The Obiekt 490A "Rebel" (Russian: Объект 490А Бунтарь), or Object 490A, was a Soviet experimental main battle tank developed between 1981 and 1982. Only two prototypes were ever produced, neither of which was capable of firing due to time constraints. Neither of the vehicles was completed before their production was ceased.

== Design ==
Object 490A was created as an alternative variant for the Object 490. The 490A Buntar was suggested to provide the vehicle with one more crew member as well as an externally mounted gun. The biggest change from the Object 490 to the 490A was the completely redesigned turret as well as minor changes to the chassis. The project was cancelled at the end of 1984 due to the newer Object 477 Molot program beginning. The tank is considered a vehicle ahead of its time, as it utilized multiple new technologies to stay ahead of the competition.

=== Armor ===
The armor consisted of a layer of steel followed by composite armor, which consisted of five layers of steel separated by four layers of ceramic. The roof armor was unusually high on the hull as well as the turret in order to prevent the vehicle from being damaged by artillery. The vehicle's fuel tank was located to the right of the driver and acted as extra armor.

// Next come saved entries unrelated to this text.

(** * Beam-Analyzer: the direct-stiffness engine of [src/solver.ts]

    A shallow embedding of the numerical core (dense LU solver, element
    formulation, moment release, mesh generation, assembly, load vectors,
    internal-force recovery, reactions, determinacy and influence lines).

    Numbers.  A JavaScript [number] is idealised as an exact rational,
    [Qc] (canonical rationals, Leibniz equality).  Rounding, NaN and the
    infinities are outside the model; the one place where the source uses
    [Infinity] as a sentinel ([findClosestNodeIndex]) is modelled with an
    [option].  Arrays are lists, read with [!!!] and written with
    [<[i:=v]>]; an out-of-range read yields [0] (the source never performs
    one on well-formed input: every index is bounded by the loop that
    produces it). *)

From Stdlib Require Import QArith Qcanon Qcabs Qround Lia Lqa ZArith.
From stdpp Require Import base list strings gmap pretty.

Open Scope Qc_scope.

(** ** Numeric prelude *)

Module Num.

(** Integer and decimal literals of the source. *)
Definition qz (z : Z) : Qc := Q2Qc (inject_Z z).
Definition qfrac (n : Z) (d : positive) : Qc := Q2Qc (n # d).

(** [1e-18], [1e-22], [1e-12], [1e-9], [1e-7], [0.1] *)
Definition eps18 : Qc := qfrac 1 (10 ^ 18).
Definition eps22 : Qc := qfrac 1 (10 ^ 22).
Definition eps12 : Qc := qfrac 1 (10 ^ 12).
Definition eps9 : Qc := qfrac 1 (10 ^ 9).
Definition eps7 : Qc := qfrac 1 (10 ^ 7).
Definition tenth : Qc := qfrac 1 10.
(** [1e6], [1e18], [1000] *)
Definition e6 : Qc := qz (10 ^ 6).
Definition e18 : Qc := qz (10 ^ 18).
Definition k1000 : Qc := qz 1000.

(** [a < b] and [a <= b] as booleans. *)
Definition ltb (a b : Qc) : bool := if Qclt_le_dec a b then true else false.
Definition leb (a b : Qc) : bool := if Qclt_le_dec b a then false else true.

(** [Math.max(a, b)], [Math.min(a, b)] *)
Definition max (a b : Qc) : Qc := if ltb a b then b else a.
Definition min (a b : Qc) : Qc := if ltb b a then b else a.

(** [Math.ceil] of a rational, as an integer. *)
Definition ceil (a : Qc) : Z := Qceiling (this a).

End Num.

(** Integer literals of the source: [c 12] is the number [12]. *)
Local Abbreviation c := Num.qz.

(** ** Arrays and loops *)

Global Instance Qc_inhabited : Inhabited Qc := populate (Num.qz 0).

Abbreviation vec := (list Qc).
Abbreviation matrix := (list (list Qc)).
(** * Fleet dashboard (src/fleet.jsx): derived status, ordering, validation,
      seeding and statistics

    A shallow embedding of the logic of the [App] component of
    [src/fleet.jsx] and of the helper [getStatusBadge].

    Conventions of the embedding.
    - A JavaScript number is a [number]: [NaN], the two infinities, or a
      finite value held as a rational.  [+], [*], [/] and [Number(text)]
      round their exact result to binary64 ([round64]: nearest value,
      ties to even, gradual underflow, overflow to infinity), so applied
      to binary64 values they return the binary64 value JavaScript
      returns.  A difference is only tested for its sign and printed,
      and is kept exact ([NumOps.sub]).  The two zeros are identified.
      A numeric field that is missing from a record ([undefined])
      behaves as [NaN] in every operation used by the code below
      ([>=], [<], [>], [/], [|| 0]), so it is represented by [NaN].
    - A JavaScript string is the [string] of its UTF-8 bytes; ASCII text
      stands for itself.
    - React state is passed explicitly: a handler is a function from the
      component state (and the store) to the new state (and store). *)

From Stdlib Require Import ZArith QArith Qround Qabs Qpower Lia Lqa.
From Stdlib Require Qcanon.
From Stdlib Require Import Bool List String Ascii DecimalString.
From Stdlib Require Import Sorting.Sorted Sorting.Permutation.
From Stdlib Require OrderedTypeEx.
Import ListNotations.

Local Open Scope string_scope.
Local Open Scope list_scope.

(* ------------------------------------------------------------------ *)
(** ** JavaScript numbers *)

Module Num.

Inductive number : Type :=
| NaN
| PosInf
| NegInf
| Fin (q : Q).

(** The numeric order, undefined ([None]) as soon as one side is [NaN]. *)
Definition compare (x y : number) : option comparison :=
  match x, y with
  | NaN, _ | _, NaN => None
  | Fin a, Fin b => Some (a ?= b)%Q
  | PosInf, PosInf => Some Eq
  | NegInf, NegInf => Some Eq
  | PosInf, _ => Some Gt
  | _, PosInf => Some Lt
  | NegInf, _ => Some Lt
  | _, NegInf => Some Gt
  end.

(** [x < y] *)
Definition lt (x y : number) : bool :=
  match compare x y with Some Lt => true | _ => false end.

(** [x > y] *)
Definition gt (x y : number) : bool :=
  match compare x y with Some Gt => true | _ => false end.

(** [x >= y] *)
Definition ge (x y : number) : bool :=
  match compare x y with Some Gt | Some Eq => true | _ => false end.

(** [x === y] on numbers *)
Definition strict_eq (x y : number) : bool :=
  match compare x y with Some Eq => true | _ => false end.

Definition of_Z (z : Z) : number := Fin (inject_Z z).
Definition zero : number := of_Z 0.

(** *** Rounding to binary64 *)

(** The exponent of a positive rational: [2^e <= q < 2^(e+1)]. *)
Definition ilog2 (q : Q) : Z :=
  let e := (Z.log2 (Qnum q) - Z.log2 (Z.pos (Qden q)))%Z in
  if Qle_bool (2 ^ e) q then e else (e - 1)%Z.

(** The nearest integer, the even one on a tie. *)
Definition rne (x : Q) : Z :=
  let f := Qfloor x in
  match (x - inject_Z f ?= 1 # 2)%Q with
  | Lt => f
  | Gt => (f + 1)%Z
  | Eq => if Z.even f then f else (f + 1)%Z
  end.

(** A positive rational rounded to a multiple of the spacing of the
    binary64 values around it: 53 significant bits, and the fixed
    spacing [2^-1074] below [2^-1022].  [None] when the rounded value
    reaches [2^1024] (overflow). *)
Definition round_pos (a : Q) : option Q :=
  let p := (Z.max (ilog2 a) (-1022) - 52)%Z in
  let r := inject_Z (rne (a / 2 ^ p)) * 2 ^ p in
  if Qle_bool (2 ^ 1024) r then None else Some (Qred r).

(** The binary64 value nearest to a rational. *)
Definition round64 (q : Q) : number :=
  match (q ?= 0)%Q with
  | Eq => Fin 0
  | Gt => match round_pos q with Some r => Fin r | None => PosInf end
  | Lt => match round_pos (- q) with Some r => Fin (- r) | None => NegInf end
  end.

(** [x + y] *)
Definition add (x y : number) : number :=
  match x, y with
  | NaN, _ | _, NaN => NaN
  | PosInf, NegInf | NegInf, PosInf => NaN
  | PosInf, _ | _, PosInf => PosInf
  | NegInf, _ | _, NegInf => NegInf
  | Fin a, Fin b => round64 (a + b)
  end.
(** The value stored under a column of a put. *)
Fixpoint column (name : string) (columns : list (string * string)) : option string :=
  match columns with
  | [] => None
  | (k, v) :: rest => if String.eqb k name then Some v else column name rest
  end.

(** The put of one data row of the income handler. *)
Definition income_put (table_name : string) (row : list string) : Loader.put_op :=
  {| Loader.put_table := table_name;
     Loader.put_key := table_name +:+ "_" +:+ cell row 1 +:+ "_" +:+ cell row 3
                         +:+ "_" +:+ cell row 0;
     Loader.put_columns :=
       [ ("data:District_Name", cell row 2);
         ("data:Neighborhood_Name", cell row 4);
         ("data:Population", cell row 5);
         ("data:Index RFD Barcelona = 100", cell row 6) ] |}.

(** The put of one data row of the vehicle handler. *)
Definition veh_put (table_name : string) (row : list string) : Loader.put_op :=
  {| Loader.put_table := table_name;
     Loader.put_key := table_name +:+ "_" +:+ cell row 1 +:+ "_" +:+ cell row 3
                         +:+ "_" +:+ cell row 0;
     Loader.put_columns :=
       [ ("data:District_Name", cell row 2);
         ("data:Neighborhood_Name", cell row 4);
         ("data:Seccio_Censal", cell row 5);
         ("data:Tipus_Vehicle", cell row 6);
         ("data:Index_Motoritzacio", cell row 7) ] |}.
(** X12.  The loop over the alignment directions registers, for each
    direction in turn, the lower-case and the upper-case pair of tokens
    after the rules already there, and leaves the block rules alone.  Both
    rules of a direction carry the emitter of that direction as it is
    spelled in the list, so the upper-case tag gives the same [div], with
    the style [text-align:] followed by the direction in lower case. *)
Theorem alignment_loop (directions : list string) :
  forall reg : Registry,
  let result :=
    forEach directions
      (fun reg direction =>
         replaceBBCode direction (emit_align direction) None reg) reg in
  inline_rules result
  = inline_rules reg
    ++ flat_map
         (fun d =>
            [tag_rule ("[" ++ d ++ "]") ("[/" ++ d ++ "]") false
               (emit_align d);
             tag_rule ("[" ++ toUpperCase d ++ "]")
               ("[/" ++ toUpperCase d ++ "]") false (emit_align d)])
         directions
  /\ block_rules result = block_rules reg
  /\ forall (d : string) (this : This) (l : list JsVal),
       emit_align d this (JArr l)
       = JArr (JStr "div"
                 :: JObj [("style", JStr ("text-align:" ++ d))] :: l).
Proof.
  induction directions as [|d ds IH]; intros reg.
  - cbn. rewrite app_nil_r. repeat split.
  - cbv zeta in IH |- *. unfold forEach in IH |- *. cbn [fold_left flat_map].
    destruct (IH (replaceBBCode d (emit_align d) None reg)) as (Hi & Hb & He).
    destruct (replaceBBCode_inline d (emit_align d) None reg) as [Ri Rb].
    cbv zeta in Ri. cbn [empty_opts opt_rawContents opt_wordBoundary
                         opt_spaceBoundary flag] in Ri.
    split; [|split].
    + rewrite Hi, Ri, <- app_assoc. reflexivity.
    + now rewrite Hb, Rb.
    + exact He.
Qed.

(* ================================================================== *)
(** ** The list block, its split and its test *)
(* ================================================================== *)

Section ListSplit.

Local Open Scope string_scope.

Lemma split_lf_cons (s : string) : exists p ps, split_lf s = p :: ps.
Proof.
  induction s as [|c s (p & ps & E)]; [now exists "", []|].
  cbn [split_lf]. rewrite E.
  destruct (code c =? 10)%nat; eexists; eexists; reflexivity.
Qed.

Lemma join_cons (c : ascii) (p : string) (ps : list string) :
  join LF (String c p :: ps) = String c (join LF (p :: ps)).
Proof. destruct ps; reflexivity. Qed.
Definition pipeline : CICD.CICDPipeline :=
  CICD.CICDPipeline_init None integration_hooks.

(** A result with an agent response and the score [v], or 0.9, for the
    three required metrics. *)
Definition scored (v : float) : Evaluator.Payload string :=
  {| Evaluator.agent_response := Some "answer";
     Evaluator.evaluation_results :=
       Some {| Evaluator.metrics_scores :=
                 Some [("Helpfulness", {| Evaluator.score := Some v |});
                       ("Faithfulness", {| Evaluator.score := Some v |});
                       ("Instruction_following",
                        {| Evaluator.score := Some v |})] |} |}.

Definition scored_payload : Evaluator.Payload string := scored 0.9.

Definition world
    (data : outcome (list (string * list (Evaluator.TurnData string))))
    : CICD.World string :=
  {| CICD.w_env :=
       environment (fixed (Returned (Some scored_payload))) data [];
     CICD.w_pre_sched := [2%nat; 0%nat];
     CICD.w_post_sched := [];
     CICD.w_elapsed := 12%Q |}.

(** A data file with one trajectory whose only turn has no question, and
    one whose only turn is well formed. *)
Definition malformed_data : list (string * list (Evaluator.TurnData string)) :=
  [("trajectory", [spec None (Some "COT")])].

Definition good_data : list (string * list (Evaluator.TurnData string)) :=
  [("trajectory", [spec (Some "What is the weather?") (Some "COT")])].

(** A data file with one trajectory of three turns, for the evaluators
    of the tags ['COT'], ['RAG'] and ['CUSTOM']. *)
Definition mixed_data : list (string * list (Evaluator.TurnData string)) :=
  [("trajectory",
    [spec (Some "What is the weather?") (Some "COT");
     spec (Some "And tomorrow?") (Some "RAG");
     spec (Some "And in Paris?") (Some "CUSTOM")])].

(** The surroundings in which the evaluator for the tag ['COT'] is
    [cot], and the pipeline after two runs in which every score is 0.9. *)
Definition world_with (cot : Evaluator.EvaluatorClass string)
    : CICD.World string :=
  {| CICD.w_env := environment cot (Returned good_data) [];
     CICD.w_pre_sched := [2%nat; 0%nat];
     CICD.w_post_sched := [];
     CICD.w_elapsed := 12%Q |}.

Definition seasoned_pipeline : CICD.CICDPipeline :=
  PipelineRuns.after None integration_hooks
    (replicate 2
       {| PipelineRuns.c_world := world (Returned good_data);
          PipelineRuns.c_data_file := "data_file.json";
          PipelineRuns.c_max_workers := 5 |}).

(** A hook whose [execute] raises, and the calls that register it, at
    priority 5, after a hook that succeeds, at priority 0. *)
Definition broken_hook : Hooks.BaseHook string :=
  {| Hooks.name := "broken"; Hooks.hook_type := Hooks.CUSTOM;
     Hooks.priority := 5; Hooks.enabled := true;
     Hooks.execute := λ _, Raised (Exception "RuntimeError" "boom") |}.

Definition good_hook : Hooks.BaseHook string :=
  Hooks.CustomHook "good" Hooks.CUSTOM ok_function 0.

Definition good_then_broken : list (Dispatcher.call string) :=
  [Dispatcher.Register good_hook; Dispatcher.Register broken_hook].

Ammunition was stored in a compartment situated in the right side of the turret and the commander was situated right beside it. The gunner seat was placed in front of the commander. This fighting compartment was completely isolated from the rest of the tank, including from the driver who was to be situated in the front.

Reactive armor (presumably Kontakt-5) was designed to be implemented to the front of the tank as well as the sides, but the production was cancelled before the vehicle reached that stage.

=== Armament ===
The vehicle sported a fire-control system (designated as "Argus"). Argus was the main computer to which the radar, thermal imager and cameras were linked to. The gun was mounted externally rather than inside an armoured turret, giving the tank a lower profile. The creators of the vehicle, Bazhenov and Shomin, debated over what caliber of gun should replace the previously planned 125mm 2A66M smoothbore. A 130 mm was suggested, but a 152 mm 2A73 gun would instead be the gun implemented on future models.

=== Mobility ===
The 5TDF engine manufactured in the Malyshev Factory was used as a temporary placeholder and would be changed out for the 1500 horsepower KMDB 6TD-3 6-cylinder diesel engine. Paired with a hydraulic drive system and 580 mm wide tracks, the tank had good mobility for its weight. The tank had an approximate 31 hp/t power-to-weight ratio, allowing the vehicle to travel at 75km/h on roads and 55km/h off-road.